** Material shown follows **

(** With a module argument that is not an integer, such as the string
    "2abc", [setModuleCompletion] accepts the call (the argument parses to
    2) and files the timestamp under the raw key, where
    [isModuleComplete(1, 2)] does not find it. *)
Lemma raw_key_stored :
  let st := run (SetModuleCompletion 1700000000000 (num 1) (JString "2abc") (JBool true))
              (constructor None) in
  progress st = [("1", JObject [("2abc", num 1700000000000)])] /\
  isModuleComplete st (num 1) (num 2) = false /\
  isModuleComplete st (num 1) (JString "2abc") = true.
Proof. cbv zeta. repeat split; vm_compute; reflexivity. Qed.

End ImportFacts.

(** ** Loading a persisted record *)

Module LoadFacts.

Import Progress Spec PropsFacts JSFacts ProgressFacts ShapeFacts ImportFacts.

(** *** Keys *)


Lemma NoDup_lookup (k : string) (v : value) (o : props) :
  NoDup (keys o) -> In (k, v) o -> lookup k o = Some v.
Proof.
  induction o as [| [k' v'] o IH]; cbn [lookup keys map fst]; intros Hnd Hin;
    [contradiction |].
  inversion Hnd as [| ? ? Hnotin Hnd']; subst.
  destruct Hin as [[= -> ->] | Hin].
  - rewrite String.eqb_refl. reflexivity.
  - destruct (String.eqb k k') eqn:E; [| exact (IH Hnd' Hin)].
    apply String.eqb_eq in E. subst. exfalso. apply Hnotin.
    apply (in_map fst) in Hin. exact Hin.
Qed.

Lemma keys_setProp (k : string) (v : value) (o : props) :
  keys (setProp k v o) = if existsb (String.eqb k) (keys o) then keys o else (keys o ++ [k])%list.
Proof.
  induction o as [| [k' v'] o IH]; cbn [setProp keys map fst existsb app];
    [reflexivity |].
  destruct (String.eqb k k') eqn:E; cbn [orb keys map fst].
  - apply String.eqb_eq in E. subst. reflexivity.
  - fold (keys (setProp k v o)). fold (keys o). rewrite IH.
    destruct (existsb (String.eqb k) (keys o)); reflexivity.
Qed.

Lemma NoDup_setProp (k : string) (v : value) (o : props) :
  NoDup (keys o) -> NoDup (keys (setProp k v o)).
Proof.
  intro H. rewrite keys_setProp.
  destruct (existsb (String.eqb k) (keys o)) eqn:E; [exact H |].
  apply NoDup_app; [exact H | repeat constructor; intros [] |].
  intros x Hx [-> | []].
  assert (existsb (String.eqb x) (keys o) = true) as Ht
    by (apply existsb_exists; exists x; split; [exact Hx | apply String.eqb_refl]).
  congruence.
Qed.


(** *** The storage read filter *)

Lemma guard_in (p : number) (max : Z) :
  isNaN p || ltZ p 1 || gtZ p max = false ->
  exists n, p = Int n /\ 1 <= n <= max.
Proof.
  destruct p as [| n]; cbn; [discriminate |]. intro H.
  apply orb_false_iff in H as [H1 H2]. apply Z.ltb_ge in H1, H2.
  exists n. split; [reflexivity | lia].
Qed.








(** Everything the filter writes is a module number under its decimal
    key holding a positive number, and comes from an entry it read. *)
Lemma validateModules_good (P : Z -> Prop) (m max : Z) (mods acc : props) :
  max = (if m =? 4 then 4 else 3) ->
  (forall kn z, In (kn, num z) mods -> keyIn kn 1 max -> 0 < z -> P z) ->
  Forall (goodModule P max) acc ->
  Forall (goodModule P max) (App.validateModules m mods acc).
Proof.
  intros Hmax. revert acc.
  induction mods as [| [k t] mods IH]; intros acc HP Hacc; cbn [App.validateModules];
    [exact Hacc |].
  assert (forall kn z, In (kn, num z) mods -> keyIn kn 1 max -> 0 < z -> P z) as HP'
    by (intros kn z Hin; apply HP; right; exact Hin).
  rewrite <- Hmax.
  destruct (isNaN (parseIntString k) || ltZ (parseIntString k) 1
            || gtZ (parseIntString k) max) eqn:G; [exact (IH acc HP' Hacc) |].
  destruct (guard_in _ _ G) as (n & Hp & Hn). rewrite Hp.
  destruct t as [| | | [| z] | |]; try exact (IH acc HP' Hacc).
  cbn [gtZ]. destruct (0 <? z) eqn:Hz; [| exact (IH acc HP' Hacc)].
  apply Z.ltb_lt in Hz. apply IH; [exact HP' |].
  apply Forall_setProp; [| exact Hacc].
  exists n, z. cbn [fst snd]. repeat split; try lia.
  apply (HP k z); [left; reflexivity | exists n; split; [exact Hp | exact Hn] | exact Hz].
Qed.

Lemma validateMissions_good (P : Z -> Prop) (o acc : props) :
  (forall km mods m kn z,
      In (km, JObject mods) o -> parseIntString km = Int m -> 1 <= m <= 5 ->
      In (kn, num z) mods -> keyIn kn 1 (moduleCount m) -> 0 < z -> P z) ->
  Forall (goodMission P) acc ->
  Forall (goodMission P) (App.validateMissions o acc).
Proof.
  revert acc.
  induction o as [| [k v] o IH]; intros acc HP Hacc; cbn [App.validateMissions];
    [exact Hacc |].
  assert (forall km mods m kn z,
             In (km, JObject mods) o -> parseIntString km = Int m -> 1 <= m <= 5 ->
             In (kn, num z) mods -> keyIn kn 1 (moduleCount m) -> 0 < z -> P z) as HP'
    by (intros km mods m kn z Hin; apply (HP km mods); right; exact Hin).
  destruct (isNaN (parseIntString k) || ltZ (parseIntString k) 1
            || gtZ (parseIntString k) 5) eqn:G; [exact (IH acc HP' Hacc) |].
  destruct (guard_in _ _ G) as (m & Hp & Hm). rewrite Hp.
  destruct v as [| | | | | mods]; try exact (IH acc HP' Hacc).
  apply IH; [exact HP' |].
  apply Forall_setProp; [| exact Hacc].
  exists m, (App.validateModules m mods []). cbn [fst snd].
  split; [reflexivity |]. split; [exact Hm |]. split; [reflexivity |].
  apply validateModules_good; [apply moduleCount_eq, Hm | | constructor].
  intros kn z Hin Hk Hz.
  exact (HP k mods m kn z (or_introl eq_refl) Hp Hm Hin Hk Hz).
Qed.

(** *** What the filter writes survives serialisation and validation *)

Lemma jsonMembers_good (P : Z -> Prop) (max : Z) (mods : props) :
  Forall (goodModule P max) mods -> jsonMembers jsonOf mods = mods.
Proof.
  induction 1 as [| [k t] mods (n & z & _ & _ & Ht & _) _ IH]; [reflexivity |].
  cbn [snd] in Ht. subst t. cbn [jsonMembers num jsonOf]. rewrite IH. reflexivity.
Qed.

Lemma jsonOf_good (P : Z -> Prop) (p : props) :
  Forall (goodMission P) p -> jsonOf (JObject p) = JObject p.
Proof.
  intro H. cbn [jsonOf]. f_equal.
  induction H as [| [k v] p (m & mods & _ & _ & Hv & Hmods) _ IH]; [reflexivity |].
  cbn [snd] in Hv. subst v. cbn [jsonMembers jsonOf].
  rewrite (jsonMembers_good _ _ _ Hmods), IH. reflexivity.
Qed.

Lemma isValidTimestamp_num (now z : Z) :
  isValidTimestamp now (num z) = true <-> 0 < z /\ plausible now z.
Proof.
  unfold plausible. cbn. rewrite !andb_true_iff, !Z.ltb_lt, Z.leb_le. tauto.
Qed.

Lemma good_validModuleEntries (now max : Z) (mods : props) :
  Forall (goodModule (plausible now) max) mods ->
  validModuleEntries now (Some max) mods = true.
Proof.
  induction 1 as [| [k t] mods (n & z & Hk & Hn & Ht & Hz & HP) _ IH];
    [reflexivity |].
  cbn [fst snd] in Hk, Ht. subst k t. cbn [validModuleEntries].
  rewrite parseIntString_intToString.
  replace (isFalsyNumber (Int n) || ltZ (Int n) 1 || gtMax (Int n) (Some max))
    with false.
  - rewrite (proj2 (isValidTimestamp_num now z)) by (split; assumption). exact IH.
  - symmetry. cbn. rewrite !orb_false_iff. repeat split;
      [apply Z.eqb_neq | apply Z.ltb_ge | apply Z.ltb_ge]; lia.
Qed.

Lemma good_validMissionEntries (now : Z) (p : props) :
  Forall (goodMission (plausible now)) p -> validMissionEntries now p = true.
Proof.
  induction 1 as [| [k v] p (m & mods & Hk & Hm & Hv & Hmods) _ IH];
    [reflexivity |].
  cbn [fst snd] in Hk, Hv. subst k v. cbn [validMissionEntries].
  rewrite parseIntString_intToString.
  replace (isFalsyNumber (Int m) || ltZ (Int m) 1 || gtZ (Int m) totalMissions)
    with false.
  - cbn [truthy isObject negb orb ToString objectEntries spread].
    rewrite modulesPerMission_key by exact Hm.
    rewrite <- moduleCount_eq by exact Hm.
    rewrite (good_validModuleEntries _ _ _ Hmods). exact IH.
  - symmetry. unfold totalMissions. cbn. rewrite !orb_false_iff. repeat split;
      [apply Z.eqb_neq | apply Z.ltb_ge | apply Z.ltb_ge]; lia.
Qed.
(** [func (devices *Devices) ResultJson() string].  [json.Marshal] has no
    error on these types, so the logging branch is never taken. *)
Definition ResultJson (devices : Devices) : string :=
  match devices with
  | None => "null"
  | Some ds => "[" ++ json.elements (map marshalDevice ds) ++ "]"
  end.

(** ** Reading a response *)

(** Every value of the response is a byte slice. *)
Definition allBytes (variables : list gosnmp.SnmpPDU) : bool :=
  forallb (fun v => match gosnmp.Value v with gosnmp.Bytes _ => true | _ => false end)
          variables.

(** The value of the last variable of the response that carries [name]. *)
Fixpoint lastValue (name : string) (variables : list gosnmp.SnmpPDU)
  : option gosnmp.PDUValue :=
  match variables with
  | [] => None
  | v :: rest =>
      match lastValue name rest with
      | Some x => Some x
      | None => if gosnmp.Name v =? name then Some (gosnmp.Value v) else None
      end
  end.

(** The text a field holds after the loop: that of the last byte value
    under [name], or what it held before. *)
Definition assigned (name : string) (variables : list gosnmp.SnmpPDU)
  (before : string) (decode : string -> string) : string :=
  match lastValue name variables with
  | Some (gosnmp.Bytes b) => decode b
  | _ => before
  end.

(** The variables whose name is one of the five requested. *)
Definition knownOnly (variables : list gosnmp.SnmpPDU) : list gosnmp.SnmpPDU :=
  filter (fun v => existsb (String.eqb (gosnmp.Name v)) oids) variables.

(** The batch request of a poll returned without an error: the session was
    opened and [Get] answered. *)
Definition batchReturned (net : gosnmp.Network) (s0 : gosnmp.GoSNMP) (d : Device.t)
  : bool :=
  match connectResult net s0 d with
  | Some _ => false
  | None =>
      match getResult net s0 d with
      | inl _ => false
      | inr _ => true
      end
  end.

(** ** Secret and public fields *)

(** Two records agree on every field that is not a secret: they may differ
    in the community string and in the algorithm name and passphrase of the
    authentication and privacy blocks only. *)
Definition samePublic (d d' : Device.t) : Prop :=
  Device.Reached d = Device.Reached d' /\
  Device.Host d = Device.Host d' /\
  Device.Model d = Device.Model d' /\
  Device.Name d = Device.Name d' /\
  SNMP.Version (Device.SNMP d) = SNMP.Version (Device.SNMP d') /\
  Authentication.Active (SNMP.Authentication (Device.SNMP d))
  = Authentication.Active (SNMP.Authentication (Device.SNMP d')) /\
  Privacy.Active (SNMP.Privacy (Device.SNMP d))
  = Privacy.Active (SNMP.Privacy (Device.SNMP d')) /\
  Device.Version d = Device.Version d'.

** End of Material shown **

What the task asks
Which lines should be output? Exactly those from the first line of the data through the line containing "Lemma NoDup_lookup (k", inclusive.

Result below
(** With a module argument that is not an integer, such as the string
    "2abc", [setModuleCompletion] accepts the call (the argument parses to
    2) and files the timestamp under the raw key, where
    [isModuleComplete(1, 2)] does not find it. *)
Lemma raw_key_stored :
  let st := run (SetModuleCompletion 1700000000000 (num 1) (JString "2abc") (JBool true))
              (constructor None) in
  progress st = [("1", JObject [("2abc", num 1700000000000)])] /\
  isModuleComplete st (num 1) (num 2) = false /\
  isModuleComplete st (num 1) (JString "2abc") = true.
Proof. cbv zeta. repeat split; vm_compute; reflexivity. Qed.

End ImportFacts.

(** ** Loading a persisted record *)

Module LoadFacts.

Import Progress Spec PropsFacts JSFacts ProgressFacts ShapeFacts ImportFacts.

(** *** Keys *)


Lemma NoDup_lookup (k : string) (v : value) (o : props) :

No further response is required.